By Docverix EditorialLast reviewed

Convert a PDF to an editable .docx file in your browser. We extract text and structure with pdfjs and rebuild it as a Word document — best for text-based PDFs (anything originally exported from Word, Pages, or Google Docs). Scanned PDFs need OCR first because there's no text to extract from raster images.

Good for

  • PDFs you exported from Word and want to edit again
  • Reports and memos where you need to change a few sentences
  • Long-form documents where reformatting in Word is acceptable
  • Resumes and CVs that you've lost the original Word file for
  • Course material from PDFs where you want to repurpose paragraphs

Not good for

  • Scanned PDFs (run OCR first, then convert)
  • Pixel-perfect layout preservation — magazine and brochure layouts will reflow
  • Documents with complex multi-row-merged tables (cells may merge or split)
  • Files heavy with vector illustrations (they're flattened to images)
  • Math-heavy documents with MathML equations (reflow as text approximations)

Walkthrough

Step by step

  1. 01

    Drop the PDF

    Tools menu → PDF to Word. Files up to 25 MB are supported.

  2. 02

    Pick extraction quality

    Standard (fast, good for body text) or Layout-preserving (slower, attempts to keep columns and tables). Standard works for ~90% of documents.

  3. 03

    Wait for extraction

    We render each page with pdfjs to extract text plus estimated heading levels. Progress bar shows per-page progress; a 50-page report takes 10–20 seconds on a typical laptop.

  4. 04

    Preview the result

    First 3 pages render in a side-by-side preview — left is the source PDF, right is the converted Word output.
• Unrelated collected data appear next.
(** *** The further properties on concrete providers *)

Lemma ingest_documents_existing_store_witness :
  persist_dir_exists (Mock.env Mock.echo []) = true
  ∧ @ingest_documents (Mock.providers Mock.echo) false (Mock.env Mock.echo [])
    = (Return tt, Mock.env Mock.echo []).
Proof.
  split; [reflexivity|].
  exact (@ingest_documents_existing_store (Mock.providers Mock.echo)
           (Mock.env Mock.echo []) eq_refl).
Defined.


Lemma ingest_documents_first_run_witness :
  let P := Mock.providers Mock.echo in
  let documents := [mkDocument "alpha" {[ "source" := MStr "docs/a.txt" ]}] in
  let e := @mkEnv P (Some "hf_token") false [] (Some documents) ∅ [] in
  ∃ e', ingest_documents false e = (Return tt, e')
    ∧ persist_dir_exists e' = true
    ∧ (page_content ∘ rec_doc <$> collection e') = ["alpha"].
Proof.
  intros P documents e.
  destruct (@ingest_documents_first_run P e documents ["alpha"] (Ascii.ascii_of_nat 104) "f_token"
              eq_refl eq_refl eq_refl ltac:(discriminate) eq_refl eq_refl)
    as (e' & Hrun & Hdir & Hcoll & _).
  exists e'. split; [exact Hrun|]. split; [exact Hdir|].
  rewrite Hcoll. reflexivity.
Defined.

Lemma get_chatbot_gets_or_creates_witness :
  let w := Mock.world Mock.echo [] in
  ∃ chatbot w1,
    get_chatbot "s1" w = (Return chatbot, w1)
    ∧ get_chatbot "s1" w1 = (Return chatbot, w1).
Proof.
  intros w.
  destruct (get_chatbot "s1" w) as [[chatbot|x] w1] eqn:Hg.
  - exists chatbot, w1. split; [reflexivity|].
    exact (proj2 (proj2 (get_chatbot_gets_or_creates _ _ _ _ Hg))).
  - vm_compute in Hg. discriminate Hg.
Defined.


Lemma other_sessions_untouched_witness :
  let w := (api.chat (api.mkChatRequest "Q0" (Some "s2") 3 false) "-"
              (Mock.world Mock.numbered [])).2 in
  let request := api.mkChatRequest "Q1" (Some "s1") 3 false in
  "s2" ≠ session_of request "-"
  ∧ _conversation_sessions (api.chat request "-" w).2 !! "s2"
    = _conversation_sessions w !! "s2".
Proof.
  intros w request.
  assert ("s2" ≠ session_of request "-") as Hne by discriminate.
  split; [exact Hne|].
  exact (proj1 (other_sessions_untouched request "-" w "s2" Hne)).
Defined.


Lemma chat_request_grows_history_witness :
  let w := Mock.world Mock.numbered [] in
  let request := api.mkChatRequest "Q1" (Some "s1") 3 false in
  ∃ response w',
    api.chat request "-" w = (Return response, w')
    ∧ (get_session_info "s1" w').1 = Return (Some 2%Z).
Proof.
  intros w request.
  destruct (api.chat request "-" w) as [[response|x] w'] eqn:Hchat.
  - exists response, w'. split; [reflexivity|].
    exact (chat_request_grows_history _ _ _ _ _ Hchat).
  - vm_compute in Hchat. discriminate Hchat.
Defined.

Lemma extract_text_page_blocks_witness :
  let P := Mock.providers Mock.echo in
  let e := env (Mock.world_with_upload Mock.echo [Return "one"; Return "two"]) in
  files e !! "/tmp/upload.pdf" = Some (Pdf (Return <$> ["one"; "two"]))
  ∧ PDFProcessor.extract_text_from_pdf "/tmp/upload.pdf" (PDFProcessor.mk true, e)
    = (Return (page_blocks 0 ["one"; "two"]), (PDFProcessor.mk true, e)).
Proof.
  intros P e.
  assert (files e !! "/tmp/upload.pdf" = Some (Pdf (Return <$> ["one"; "two"])))
    as Hfile by reflexivity.
  split; [exact Hfile|].
  exact (extract_text_page_blocks "/tmp/upload.pdf" ["one"; "two"]
           (PDFProcessor.mk true) e Hfile).
Defined.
Quick check before downloading.

  5. 05

    Open in Word

    Download the .docx and open it in Word, Google Docs, LibreOffice, or our own Word Editor. Body text + headings round-trip cleanly; complex layouts may need a quick cleanup.

  6. 06

    Edit + re-export

    Edit normally in your editor of choice. If you need a PDF back when you're done, run Word to PDF and the round-trip is complete.

Tips

  • Test the conversion on the first 5 pages first if you're processing a long document — saves time on layout fixups across hundreds of pages.
  • Heading detection uses font size; if your PDF uses tiny headings the result may misclassify them. Run Find & Replace in Word to fix in bulk.
  • Bullet and numbered lists detect well when each item starts on a fresh line; inline lists ('1) foo 2) bar') flatten to plain text.
  • If your PDF has page numbers / running headers, they import as body paragraphs — strip them with a quick search before working on the doc.
  • For tables that came out badly, copy the original PDF table region into Excel first (separate tool) and paste from there — Word's paste-from-Excel preserves structure better.